A massive plume of tan dust covered northern Sudan in late April, 2014. The Moderate Resolution Imaging Spectroradiometer (MODIS) aboard NASA’s Terra satellite captured this true-color image of the region on April 21.
Strong winds raised sand and dust from the northeastern Sahara Desert, obscuring the land from view. White clouds are evidence of strongly unsettled weather. The driving wind helped create parallel rows of clouds in the northeastern corner of the image. These formations, known as cloud streets, normally align in parallel to the wind – in this case from northeast to southwest. Underneath the cloud streets, a similar alignment can be seen written in the blowing dust.
The White Nile River can be glimpsed in the southeast corner of the image, between clouds and dust. Another glimpse of this river can be seen on the edge of the dust storm in the northwest corner. Between these two points, only dust and cloud is evident.

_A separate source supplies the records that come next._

(* ===== verification/Logger.v ===== *)
(** * Loggers ([logx/logx.go], [New]).

    A [*slog.Logger] is what it was built from: the format of its handler, the
    least level it prints, whether it prints source positions, and the arguments
    of the [With] calls on it.  What is printed is not modelled. *)

From S2P Require Import Prelude GoStrings.
Local Open Scope Z_scope.

Record logx_Config := mkLogConfig { log_Level : string; log_Format : string; log_AddSource : bool }.

(** [slog.Level] *)
Definition LevelDebug : Z := -4.
Definition LevelInfo : Z := 0.
Definition LevelWarn : Z := 4.
Definition LevelError : Z := 8.

Inductive log_format : Type := TextHandler | JSONHandler.

Record Logger := mkLogger {
  lg_format : log_format; lg_level : Z; lg_source : bool; lg_args : list any;
}.

(** [strings.ToLower], up to the characters whose lower case is not ASCII: the
    only others are the dotted capital I (C4 B0) and the Kelvin sign (E2 84 AA).
    It is compared with ASCII texts only. *)
Fixpoint lower_bytes (l : bytes) : bytes :=
  match l with
  | [] => []
  | a :: l1 =>
      match l1 with
      | b :: l2 =>
          if ((code a =? 196) && (code b =? 176))%N then Ascii.ascii_of_nat 105 :: lower_bytes l2 else
          match l2 with
          | c :: l3 =>
              if ((code a =? 226) && (code b =? 132) && (code c =? 170))%N
              then Ascii.ascii_of_nat 107 :: lower_bytes l3
              else lower_ascii a :: lower_bytes l1
          | [] => lower_ascii a :: lower_bytes l1
          end
      | [] => [lower_ascii a]
      end
  end.

Definition ToLower (s : string) : string := of_bytes (lower_bytes (to_bytes s)).

(** [logx.New] *)
Definition log_New (cfg : logx_Config) : Logger :=
  let name := ToLower (TrimSpace (log_Level cfg)) in
  let level := if decide (name = "debug") then LevelDebug else
               if decide (name = "warn" \/ name = "warning") then LevelWarn else
               if decide (name = "error") then LevelError else LevelInfo in
  mkLogger (if EqualFold (log_Format cfg) "text" then TextHandler else JSONHandler) level (log_AddSource cfg) [].

(** [Logger.With] *)
Definition log_With (l : Logger) (args : list any) : Logger :=
  mkLogger (lg_format l) (lg_level l) (lg_source l) (lg_args l ++ args).

Example dotted_level : lg_level (log_New (mkLogConfig " WARNİNG " "Text" false)) = LevelWarn.
Proof. vm_compute. reflexivity. Qed.
(* ===== verification/CasdoorConfig.v ===== *)
(** * The certificate settings of the Casdoor adapter ([casdoor/config.go]).

    PEM and X.509 decoding, the file system and the quoting of [%q] come from
    outside the repository: they are the classes [X509] and [Host]. *)

From S2P Require Import Prelude GoStrings GoText GoTime Principal Env Retry CasdoorClient.

Definition CR : Ascii.ascii := Ascii.ascii_of_nat 13.
Definition LF : Ascii.ascii := Ascii.ascii_of_nat 10.
Definition backslash : Ascii.ascii := Ascii.ascii_of_nat 92.

Definition crlf : string := String CR (String LF "").
Definition cr : string := String CR "".
Definition lf : string := String LF "".
(** The two characters backslash and n. *)
Definition escaped_lf : string := String backslash "n".

Definition normalizePEMText (s : string) : string :=
  let s := TrimSpace s in
  if decide (s = "") then "" else
  let s := ReplaceAll s crlf lf in
  let s := ReplaceAll s cr lf in
  let s := if Contains s escaped_lf && negb (Contains s lf) then ReplaceAll s escaped_lf lf else s in
  TrimSpace s.

(** A block of [encoding/pem], and the kinds of public key [crypto/x509] finds. *)
Record pem_Block := mkBlock { blk_Type : string; blk_Bytes : string }.
Inductive key_kind : Type := rsa_PublicKey | other_PublicKey.

Class X509 := {
  pem_Decode : string -> option pem_Block * string;
  x509_ParseCertificate : string -> key_kind + error;
  x509_ParsePKIXPublicKey : string -> key_kind + error;
  x509_ParsePKCS1PublicKey : string -> option error;
}.

Class Host := {
  os_ReadFile : string -> string + error;
  strconv_Quote : string -> string;
}.

Section certificates.
Context `{X509, Host}.

Definition ValidateJWTPublicCertificate (pemText : string) : option error :=
  let cert := normalizePEMText pemText in
  if decide (cert = "") then Some (errText "casdoor.certificate is empty") else
  match pem_Decode cert with
  | (None, _) =>
      Some (errText "casdoor.certificate must be PEM encoded public certificate or public key")
  | (Some block, rest) =>
      if decide (TrimSpace rest <> "") then
        Some (errText "casdoor.certificate must contain exactly one PEM block")
      else if decide (blk_Type block = "CERTIFICATE") then
        match x509_ParseCertificate (blk_Bytes block) with
        | inr err => Some (errWrap "parse casdoor.certificate x509 certificate: " err "")
        | inl rsa_PublicKey => None
        | inl other_PublicKey => Some (errText
            "casdoor.certificate certificate public key must be RSA for RS256 JWT verification")
        end
      else if decide (blk_Type block = "PUBLIC KEY") then
        match x509_ParsePKIXPublicKey (blk_Bytes block) with
        | inr err => Some (errWrap "parse casdoor.certificate public key: " err "")
        | inl rsa_PublicKey => None
        | inl other_PublicKey => Some (errText
            "casdoor.certificate public key must be RSA for RS256 JWT verification")
        end
      else if decide (blk_Type block = "RSA PUBLIC KEY") then
        match x509_ParsePKCS1PublicKey (blk_Bytes block) with
        | Some err => Some (errWrap "parse casdoor.certificate rsa public key: " err "")
        | None => None
        end
      else if decide (blk_Type block ∈ ["PRIVATE KEY"; "RSA PRIVATE KEY"; "EC PRIVATE KEY"]) then
        Some (errText
          "casdoor.certificate must be a public certificate/public key, not a private key")
      else
        Some (errText ("casdoor.certificate unsupported PEM block type "
          +:+ strconv_Quote (blk_Type block)
          +:+ "; expected CERTIFICATE, PUBLIC KEY, or RSA PUBLIC KEY"))
  end.

Definition certificate_required : error := errText
  "casdoor.certificate or casdoor.certificate_file is required for authn JWT verification; copy the public certificate/public key from the Casdoor Cert page".

Definition NormalizedCertificate (c : casdoor_Config) : res string :=
  let cert := TrimSpace (Certificate c) in
  let from_file : string + error :=
    if decide (cert = "" /\ TrimSpace (CertificateFile c) <> "") then
      match os_ReadFile (TrimSpace (CertificateFile c)) with
      | inr err => inr (errWrap ("read casdoor.certificate_file "
                          +:+ strconv_Quote (CertificateFile c) +:+ ": ") err "")
      | inl b => inl (TrimSpace b)
      end
    else inl cert in
  match from_file with
  | inr err => ("", Some err)
  | inl cert =>
      let cert := normalizePEMText cert in
      if decide (cert = "") then ("", Some certificate_required) else
      match ValidateJWTPublicCertificate cert with
      | Some err => ("", Some err)
      | None => (cert, None)
      end
  end.

(** A public RSA key in a single PEM block. *)
Definition public_rsa (cert : string) : Prop :=
  exists block rest, pem_Decode cert = (Some block, rest) /\ TrimSpace rest = "" /\
    ((blk_Type block = "CERTIFICATE" /\ x509_ParseCertificate (blk_Bytes block) = inl rsa_PublicKey)
     \/ (blk_Type block = "PUBLIC KEY" /\ x509_ParsePKIXPublicKey (blk_Bytes block) = inl rsa_PublicKey)
     \/ (blk_Type block = "RSA PUBLIC KEY" /\ x509_ParsePKCS1PublicKey (blk_Bytes block) = None)).

Lemma Validate_iff pemText :
  ValidateJWTPublicCertificate pemText = None <->
    normalizePEMText pemText <> "" /\ public_rsa (normalizePEMText pemText).
Proof.
  unfold ValidateJWTPublicCertificate, public_rsa.
  set (cert := normalizePEMText pemText). split.
  - case_decide as Hc; [done|]. intros Hv. split; [done|].
    destruct (pem_Decode cert) as [[block|] rest]; [|done]. exists block, rest. split; [done|].
    destruct (decide (TrimSpace rest = "")) as [Hr|Hr]; [|by rewrite decide_True in Hv].
    rewrite decide_False in Hv by tauto. split; [done|]. revert Hv.
    case_decide; [destruct (x509_ParseCertificate _) as [[]|] eqn:E; try done; by left|].
    case_decide; [destruct (x509_ParsePKIXPublicKey _) as [[]|] eqn:E; try done; by right; left|].
    case_decide; [destruct (x509_ParsePKCS1PublicKey _) eqn:E; try done; by right; right|].
    by case_decide.
  - intros (Hc & block & rest & -> & Hr & Hb).
    rewrite decide_False by done. rewrite decide_False by tauto.
    destruct Hb as [[-> E]|[[-> E]|[-> E]]]; simpl; by rewrite E.
Qed.

(** ** Line ends *)

(** The lines of a PEM text: printable ASCII without a backslash, not empty,
    and without a space at either end. *)
Record pem_line (l : string) : Prop := {
  pl_bytes : Forall (fun a => a ∉ [CR; LF; backslash]) (to_bytes l);
  pl_head : exists a, head (to_bytes l) = Some a /\ graphic a = true;
  pl_last : exists a, last (to_bytes l) = Some a /\ graphic a = true;
}.

Lemma pem_line_ne l : pem_line l -> to_bytes l <> [].
Proof. intros [_ (a & Ha & _) _] E. by rewrite E in Ha. Qed.

Lemma pem_text_trimmed ls sep :
  ls <> [] -> Forall pem_line ls -> TrimSpace (Join ls sep) = Join ls sep /\ Join ls sep <> "".
Proof.
  intros Hne Hls.
  assert (exists a, head (to_bytes (Join ls sep)) = Some a /\ graphic a = true) as (a & Ha & Ga).
  { rewrite Join_bytes. destruct ls as [|x ls]; [done|]. apply Forall_cons in Hls as [Hx _].
    rewrite fmap_cons, head_join_bytes by (apply pem_line_ne, Hx). apply Hx. }
  assert (exists a, last (to_bytes (Join ls sep)) = Some a /\ graphic a = true) as (b & Hb & Gb).
  { rewrite Join_bytes. destruct ls as [|x ls _] using rev_ind; [done|].
    apply Forall_app in Hls as [_ Hx]. apply Forall_cons in Hx as [Hx _].
    rewrite fmap_app. change (to_bytes <$> [x]) with [to_bytes x].
    rewrite last_join_bytes by (apply pem_line_ne, Hx). apply Hx. }
  split; [by eapply TrimSpace_graphic|]. intros E. by rewrite E in Ha.
Qed.

Lemma join_lacks c ls sep :
  Forall (fun l => c ∉ to_bytes l) ls -> c ∉ to_bytes sep -> c ∉ to_bytes (Join ls sep).
Proof.
  rewrite Join_bytes, Forall_forall. intros Hls Hs Hin.
  apply join_bytes_elem in Hin as [(l & Hl & Hc)|?]; [|done].
  apply list_elem_of_fmap in Hl as (l' & -> & Hl). by apply (Hls l').
Qed.

Lemma ReplaceAll_absent c s old new : c ∈ to_bytes old -> c ∉ to_bytes s -> ReplaceAll s old new = s.
Proof.
  intros Ho Hs. unfold ReplaceAll. rewrite replace_bytes_absent; [apply of_to_bytes|].
  by eapply contains_bytes_lacks.
Qed.

Lemma ReplaceAll_join c sep' sep new ls :
  sep = String c sep' -> Forall (fun l => c ∉ to_bytes l) ls ->
  ReplaceAll (Join ls sep) sep new = Join ls new.
Proof.
  intros -> Hls. unfold ReplaceAll. apply to_bytes_inj. rewrite to_of_bytes, !Join_bytes.
  apply replace_join. by apply Forall_fmap.
Qed.

Lemma Contains_absent c s p : c ∈ to_bytes p -> c ∉ to_bytes s -> Contains s p = false.
Proof. intros. by eapply contains_bytes_lacks. Qed.

(** Closes goals on concrete bytes. *)
Ltac byte := first [done|apply (bool_decide_unpack _); vm_compute; exact I].

(** A PEM text with Unix, Windows or old Mac line ends, or flattened to a
    single line with literal [\n], normalizes to the one text with Unix line
    ends. *)
Theorem normalizePEMText_line_ends (ls : list string) :
  ls <> [] -> Forall pem_line ls ->
  Forall (fun sep => normalizePEMText (Join ls sep) = Join ls lf) [lf; crlf; cr; escaped_lf].
Proof.
  intros Hne Hls.
  assert (forall c, c ∈ [CR; LF; backslash] -> Forall (fun l => c ∉ to_bytes l) ls) as Hlack.
  { intros c Hc. eapply Forall_impl; [exact Hls|]. intros l [Hb _ _] Hin.
    rewrite Forall_forall in Hb. by apply (Hb c). }
  assert (forall c sep, c ∈ [CR; LF; backslash] -> c ∉ to_bytes sep -> c ∉ to_bytes (Join ls sep))
    as Hj by (intros; apply join_lacks; auto).
  assert (CR ∉ to_bytes (Join ls lf)) as Hlf1 by (apply Hj; byte).
  assert (backslash ∉ to_bytes (Join ls lf)) as Hlf2
    by (apply Hj; byte).
  assert (Contains (Join ls lf) escaped_lf = false) as Hlf3
    by (apply (Contains_absent backslash); byte).
  pose proof (pem_text_trimmed ls lf Hne Hls) as [Htrim _].
  unfold normalizePEMText. apply Forall_forall. intros sep Hsep.
  destruct (pem_text_trimmed ls sep Hne Hls) as [-> Hs]. rewrite decide_False by done.
  rewrite !elem_of_cons in Hsep. destruct Hsep as [->|[->|[->|[->|?]]]]; [| | | |set_solver].
  - rewrite (ReplaceAll_absent CR _ crlf), (ReplaceAll_absent CR _ cr) by byte.
    by rewrite Hlf3.
  - rewrite (ReplaceAll_join CR lf crlf) by (done || apply Hlack; byte).
    rewrite (ReplaceAll_absent CR _ cr) by byte. by rewrite Hlf3.
  - assert (LF ∉ to_bytes (Join ls cr)) by (apply Hj; byte).
    rewrite (ReplaceAll_absent LF _ crlf) by byte.
    rewrite (ReplaceAll_join CR "" cr) by (done || apply Hlack; byte). by rewrite Hlf3.
  - assert (CR ∉ to_bytes (Join ls escaped_lf))
      by (apply Hj; byte).
    assert (LF ∉ to_bytes (Join ls escaped_lf))
      by (apply Hj; byte).
    rewrite (ReplaceAll_absent CR _ crlf), (ReplaceAll_absent CR _ cr) by byte.
    rewrite (Contains_absent LF _ lf), andb_true_r by byte.
    assert (ReplaceAll (Join ls escaped_lf) escaped_lf lf = Join ls lf) as Hrep
      by (apply (ReplaceAll_join backslash "n"); [done|apply Hlack; byte]).
    destruct (Contains (Join ls escaped_lf) escaped_lf) eqn:E; [by rewrite Hrep|].
    rewrite <- Hrep. unfold ReplaceAll. rewrite replace_bytes_absent by exact E.
    rewrite of_to_bytes. by apply (pem_text_trimmed ls escaped_lf).
Qed.

(** What a returned certificate satisfies and where it comes from. *)
Lemma NormalizedCertificate_ok (c : casdoor_Config) cert :
  NormalizedCertificate c = (cert, None) ->
  cert <> "" /\ ValidateJWTPublicCertificate cert = None /\
  (TrimSpace (Certificate c) <> "" -> cert = normalizePEMText (TrimSpace (Certificate c))) /\
  (TrimSpace (Certificate c) = "" -> exists b,
     os_ReadFile (TrimSpace (CertificateFile c)) = inl b /\ cert = normalizePEMText (TrimSpace b)).
Proof.
  unfold NormalizedCertificate. case_decide as Hf.
  - destruct Hf as [Hc Hf]. destruct (os_ReadFile _) as [b|e] eqn:Er; [|done].
    case_decide; [done|]. destruct (ValidateJWTPublicCertificate _) eqn:Ev; [done|].
    intros [= <-]. split_and!; [done..|]. intros _. eauto.
  - case_decide as Hn; [done|]. destruct (ValidateJWTPublicCertificate _) eqn:Ev; [done|].
    intros [= <-]. split_and!; [done..|]. intros Hc. by rewrite Hc in Hn.
Qed.

End certificates.

(** With an inline certificate no file is read. *)
Lemma NormalizedCertificate_inline `{X509, Host} (c : casdoor_Config) :
  TrimSpace (Certificate c) <> "" -> forall read,
    NormalizedCertificate (H0 := {| os_ReadFile := read; strconv_Quote := strconv_Quote |}) c
    = NormalizedCertificate c.
Proof. intros Hc read. unfold NormalizedCertificate. by destruct (decide (_ /\ _)) as [[? _]|_]. Qed.

(** C17: [NormalizedCertificate] returns a certificate only if it is a single
    PEM block holding a public RSA key; the inline certificate wins over the
    file: with one that is not blank, the result, errors included, is the same
    whatever reading a file would give; a private key is refused. *)
Theorem NormalizedCertificate_spec `{X509, Host} (c : casdoor_Config) cert :
  (NormalizedCertificate c = (cert, None) ->
     cert <> "" /\ ValidateJWTPublicCertificate cert = None /\
     (TrimSpace (Certificate c) <> "" -> cert = normalizePEMText (TrimSpace (Certificate c))) /\
     (TrimSpace (Certificate c) = "" -> exists b,
        os_ReadFile (TrimSpace (CertificateFile c)) = inl b /\ cert = normalizePEMText (TrimSpace b)))
  /\ (forall pemText block rest, pem_Decode (normalizePEMText pemText) = (Some block, rest) ->
        blk_Type block ∈ ["PRIVATE KEY"; "RSA PRIVATE KEY"; "EC PRIVATE KEY"] ->
        ValidateJWTPublicCertificate pemText <> None)
  /\ (forall pemText, ValidateJWTPublicCertificate pemText = None <->
        normalizePEMText pemText <> "" /\ public_rsa (normalizePEMText pemText))
  /\ (TrimSpace (Certificate c) <> "" -> forall read,
        NormalizedCertificate (H0 := {| os_ReadFile := read; strconv_Quote := strconv_Quote |}) c
        = NormalizedCertificate c).
Proof.
  split_and!; [apply NormalizedCertificate_ok| |apply Validate_iff|apply NormalizedCertificate_inline].
  intros pemText block rest E Hb Hv. apply Validate_iff in Hv as (_ & b' & r' & E' & _ & Ht).
  rewrite E in E'. injection E' as <- <-.
  destruct Ht as [[Ht _]|[[Ht _]|[Ht _]]]; rewrite Ht in Hb; set_solver.
Qed.

Lemma normalizePEMText_line_ends_witness :
  Forall (fun sep => normalizePEMText (Join ["-----BEGIN PUBLIC KEY-----"; "QUJD"; "-----END PUBLIC KEY-----"] sep)
    = Join ["-----BEGIN PUBLIC KEY-----"; "QUJD"; "-----END PUBLIC KEY-----"] lf) [lf; crlf; cr; escaped_lf].
Proof.
  apply normalizePEMText_line_ends; [discriminate|].
  repeat (apply Forall_cons; split); try apply Forall_nil_2; split;
    first [apply (bool_decide_unpack _); vm_compute; exact I|eexists; split; vm_compute; reflexivity].
Defined.
(* ===== verification/CasdoorMemory.v ===== *)
(** * A concrete Casdoor service.

    A single in-memory policy list with a script of faults: a call whose fault is
    [lost] fails and does nothing, one whose fault is [unacked] does its work but
    answers with an error.  It shows that the assumptions of [PolicyStore] hold
    of a concrete service, and the witnesses of the Casdoor files run on it. *)

From S2P Require Import Prelude GoStrings GoTime Principal Env Retry CasdoorClient.

Inductive fault : Type := fine | lost | unacked.

Record Memory := mkMemory {
  mem_rules : list CasbinRule;
  mem_faults : list fault;
  mem_records : list SdkRecord;
}.

Definition unavailable : error := errForeign "casdoor" "service unavailable".

Definition mem_call {A} (dflt : A) (f : Memory -> A * Memory) : Memory -> (A * option error) * Memory :=
  fun s =>
  let s1 := mkMemory (mem_rules s) (tail (mem_faults s)) (mem_records s) in
  match head (mem_faults s) with
  | None | Some fine => let '(a, s') := f s1 in ((a, None), s')
  | Some lost => ((dflt, Some unavailable), s1)
  | Some unacked => ((dflt, Some unavailable), (f s1).2)
  end.

Definition mem_add (r : CasbinRule) (s : Memory) : bool * Memory :=
  if decide (r ∈ mem_rules s) then (false, s)
  else (true, mkMemory (mem_rules s ++ [r]) (mem_faults s) (mem_records s)).

Definition mem_remove (r : CasbinRule) (s : Memory) : bool * Memory :=
  (bool_decide (r ∈ mem_rules s),
   mkMemory (filter (fun x => x <> r) (mem_rules s)) (mem_faults s) (mem_records s)).

Definition mem_enforce (sel : Selectors) (req : list any) (s : Memory) : bool * Memory :=
  (match req with
   | [any_string u; any_string o; any_string a] => bool_decide (p_rule u o a ∈ mem_rules s)
   | _ => false
   end, s).

Definition mem_record (r : SdkRecord) (s : Memory) : bool * Memory :=
  (true, mkMemory (mem_rules s) (mem_faults s) (mem_records s ++ [r])).

Definition mem_claims (token : string) : option JwtClaims :=
  Some (mkJwtClaims token "" "" "" "" "casdoor" "" []).

#[export] Instance memory_client : CasdoorClient Memory := {
  sdk_AddPolicy := fun _ r => mem_call false (mem_add r);
  sdk_RemovePolicy := fun _ r => mem_call false (mem_remove r);
  sdk_GetPolicies := fun _ _ => mem_call [] (fun s => (Some <$> mem_rules s, s));
  sdk_Enforce := fun sel req => mem_call false (mem_enforce sel req);
  sdk_AddRecord := fun r => mem_call false (mem_record r);
  sdk_ParseJwtToken := fun tok => mem_call None (fun s => (mem_claims tok, s));
  sdk_GetApplication := fun _ => mem_call tt (fun s => (tt, s));
}.

Definition mem_stored (s : Memory) : propset CasbinRule := {[ r | r ∈ mem_rules s ]}.

(** What a scripted call does to the rules: the call's own effect, or nothing
    and then only with an error. *)
Lemma mem_call_inv {A} (dflt : A) f s a err s' :
  mem_call dflt f s = ((a, err), s') ->
  exists s1, mem_rules s1 = mem_rules s /\
    ((err = None /\ (a, s') = f s1) \/ (err <> None /\ (s' = s1 \/ s' = (f s1).2))).
Proof.
  unfold mem_call. intros H.
  exists (mkMemory (mem_rules s) (tail (mem_faults s)) (mem_records s)). split; [done|].
  destruct (head (mem_faults s)) as [[| |]|];
    first [by destruct (f _) as [? ?]; simplify_eq; left|simplify_eq; right; eauto].
Qed.

Lemma mem_add_stored r s : mem_stored (mem_add r s).2 ≡ mem_stored s ∪ {[r]}.
Proof.
  unfold mem_add, mem_stored. intros x. case_decide; simpl; rewrite !elem_of_union, !elem_of_PropSet,
    elem_of_singleton, ?elem_of_app, ?list_elem_of_singleton; naive_solver.
Qed.

Lemma mem_remove_stored r s : mem_stored (mem_remove r s).2 ≡ mem_stored s ∖ {[r]}.
Proof.
  unfold mem_remove, mem_stored. intros x. simpl.
  rewrite elem_of_difference, !elem_of_PropSet, elem_of_singleton, list_elem_of_filter. naive_solver.
Qed.

#[export] Instance memory_store en ad : PolicyStore memory_client en ad mem_stored.
Proof.
  assert (forall s s1, mem_rules s1 = mem_rules s -> mem_stored s1 ≡ mem_stored s) as Hst.
  { unfold mem_stored. by intros s s1 ->. }
  split; simpl.
  - intros r s ok s' (s1 & E & [[_ H]|[? _]])%mem_call_inv; [|done].
    rewrite <- (Hst _ _ E), <- mem_add_stored. by rewrite <- H.
  - intros r s ok e s' (s1 & E & [[? _]|[_ [->| ->]]])%mem_call_inv; [done|left; by apply Hst|right].
    by rewrite <- (Hst _ _ E), <- mem_add_stored.
  - intros r s ok s' (s1 & E & [[_ H]|[? _]])%mem_call_inv; [|done].
    rewrite <- (Hst _ _ E), <- mem_remove_stored. by rewrite <- H.
  - intros r s ok e s' (s1 & E & [[? _]|[_ [->| ->]]])%mem_call_inv; [done|left; by apply Hst|right].
    by rewrite <- (Hst _ _ E), <- mem_remove_stored.
  - intros s rs err s' (s1 & E & [[_ H]|[_ [->| ->]]])%mem_call_inv; simplify_eq; by apply Hst.
  - intros s rs s' (s1 & E & [[_ H]|[? _]])%mem_call_inv r; [|done]. simplify_eq.
    rewrite list_elem_of_fmap, E. unfold mem_stored. rewrite elem_of_PropSet. naive_solver.
  - intros sel req s [ok err] s' (s1 & E & [[_ H]|[_ [->| ->]]])%mem_call_inv;
      unfold mem_enforce in *; simplify_eq; by apply Hst.
Qed.

(** A world around the service: one nanosecond per call, and [select] takes the
    context's case when both are ready. *)
Definition memory_world (rules : list CasbinRule) (faults : list fault) : World Memory :=
  mkWorld (mkMemory rules faults []) 1000 [] (replicate 8 true) [] [].

Definition demo_config : casdoor_Config :=
  mkCasdoorConfig "https://casdoor" "id" "secret" "" "" "built-in" "hub"
    "built-in/perm" "" "" "built-in/enf" "" "enf" "" "" "" false false 0 "" 2 "1ms".

Definition demo_adapter : Adapter := mkAdapter demo_config (mkPolicy 2 1000000) None 10000000000.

Sudan is the third largest country in Africa, and sits in the northern section of the continent, with a northeastern coastline bordering the Red Sea. In northern Sudan the land is arid, and the Nubian Desert – the eastern region of the Sahara – dominates the landscape. Southern Sudan, in contrast, receives higher annual rainfall, has a very different ecosystem. Swamps and even rainforest can be found in the south.